(* ===== verification/MaskProps.v ===== *)
(** * What the remote masker does to a row *)
From S2P Require Import Prelude Go GoStr Mask.
Open Scope Z_scope.

Section remote.
Context (Do : bytes -> bytes -> go (Z * bytes)) {span : Type}.
Context (marshal_analyze : bytes -> bytes -> go bytes) (marshal_anonymize : bytes -> list span -> go bytes).
Context (decode_spans : bytes -> option (list span)) (decode_text : bytes -> option bytes).

(** A POST that is answered with status 200 and a body that decodes. *)
Definition answered {A} (url : bytes) (body : go bytes) (decode : bytes -> option A) (a : A) : Prop :=
  exists buf reply, body = Ok buf /\ Do url buf = Ok (200, reply) /\ decode reply = Some a.

(** The service redacts a text: it detects something in it, and rewrites it. *)
Definition redacts (r : Remote.t) (text masked : bytes) : Prop :=
  exists spans, spans <> [] /\
    answered (Remote.analyzeURL r) (marshal_analyze text (Remote.language r)) decode_spans spans /\
    answered (Remote.anonymizeURL r) (marshal_anonymize text spans) decode_text masked.

Lemma postJSON_answered {A} url body (decode : bytes -> option A) a :
  Remote.postJSON Do url body decode = Some a <-> answered url body decode a.
Proof.
  unfold Remote.postJSON, answered. split.
  - destruct body as [buf|e| |]; try done. destruct (Do url buf) as [[status reply]|e| |] eqn:Hd; try done.
    destruct (Z.eqb_spec status 200) as [->|]; [|done]. intros Ha. by exists buf, reply.
  - by intros (buf & reply & -> & -> & ->).
Qed.

Lemma anonymize_redacts r text masked :
  Remote.anonymize (Remote.http_analyze Do marshal_analyze decode_spans)
    (Remote.http_anonymize Do marshal_anonymize decode_text) r text = Some masked <-> redacts r text masked.
Proof.
  unfold Remote.anonymize, Remote.analyze, Remote.http_analyze, Remote.http_anonymize, redacts.
  setoid_rewrite <- postJSON_answered. split.
  - destruct (Remote.postJSON Do (Remote.analyzeURL r) _ _) as [[|s spans]|] eqn:Ha; try done.
    intros Hm. by exists (s :: spans).
  - intros (spans & Hne & -> & Hm). by destruct spans.
Qed.

(** C37: masking by the remote service is best effort and nothing else: a row never fails and keeps its
    length; a value changes only when masking is on, the value is text, is long enough and the service
    detected something in it and rewrote it, both answers with status 200 and a body that decodes, and
    then it is the service's text; in every other case (a transport error, another status, a body that
    does not decode, nothing detected, a NULL, a binary or a short value) it is forwarded as it was. *)
Theorem remote_best_effort (r : Remote.t) (cols : list Column) (row : list (option bytes)) :
  exists masked,
    Remote.MaskRow (Remote.http_analyze Do marshal_analyze decode_spans)
      (Remote.http_anonymize Do marshal_anonymize decode_text) r cols row = Ok masked /\
    length masked = length row /\
    forall i v, row !! i = Some v ->
      let eligible x := Remote.Enabled r = true /\ v = Some x /\ Remote.minLen r <= zlen x /\
        exists c, cols !! i = Some c /\ Text c = true in
      (forall x text, eligible x -> redacts r x text -> masked !! i = Some (Some text)) /\
      ((forall x text, eligible x -> ~ redacts r x text) -> masked !! i = Some v).
Proof.
  unfold Remote.MaskRow. destruct (Remote.Enabled r).
  - eexists. split; [done|]. split; [apply length_imap|]. intros i v Hi. cbv zeta.
    rewrite list_lookup_imap, Hi. cbn [fmap option_fmap option_map]. unfold Remote.cell. split.
    + intros x text (_ & -> & Hmin & c & -> & ->) Hr. rewrite (proj2 (Z.ltb_ge _ _)) by done.
      apply anonymize_redacts in Hr. by rewrite Hr.
    + intros Hno. destruct v as [x|]; [|done]. destruct (cols !! i) as [c|] eqn:Hc; [|done].
      destruct (Text c) eqn:Ht; [|done]. destruct (Z.ltb_spec (zlen x) (Remote.minLen r)); [done|].
      destruct (Remote.anonymize _ _ r x) as [text|] eqn:Ha; [|done]. apply anonymize_redacts in Ha.
      exfalso. apply (Hno x text); [|done]. eauto 10.
  - exists row. split; [done|]. split; [done|]. intros i v Hi. cbv zeta. split; [|done].
    by intros x text (? & _).
Qed.

End remote.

→ **HOW TO COMPLETE THIS TASK**
Each line in the data where the string "nothing" occurs should be identified and copied.

→ **REPLY**
(** C37: masking by the remote service is best effort and nothing else: a row never fails and keeps its
    does not decode, nothing detected, a NULL, a binary or a short value) it is forwarded as it was. *)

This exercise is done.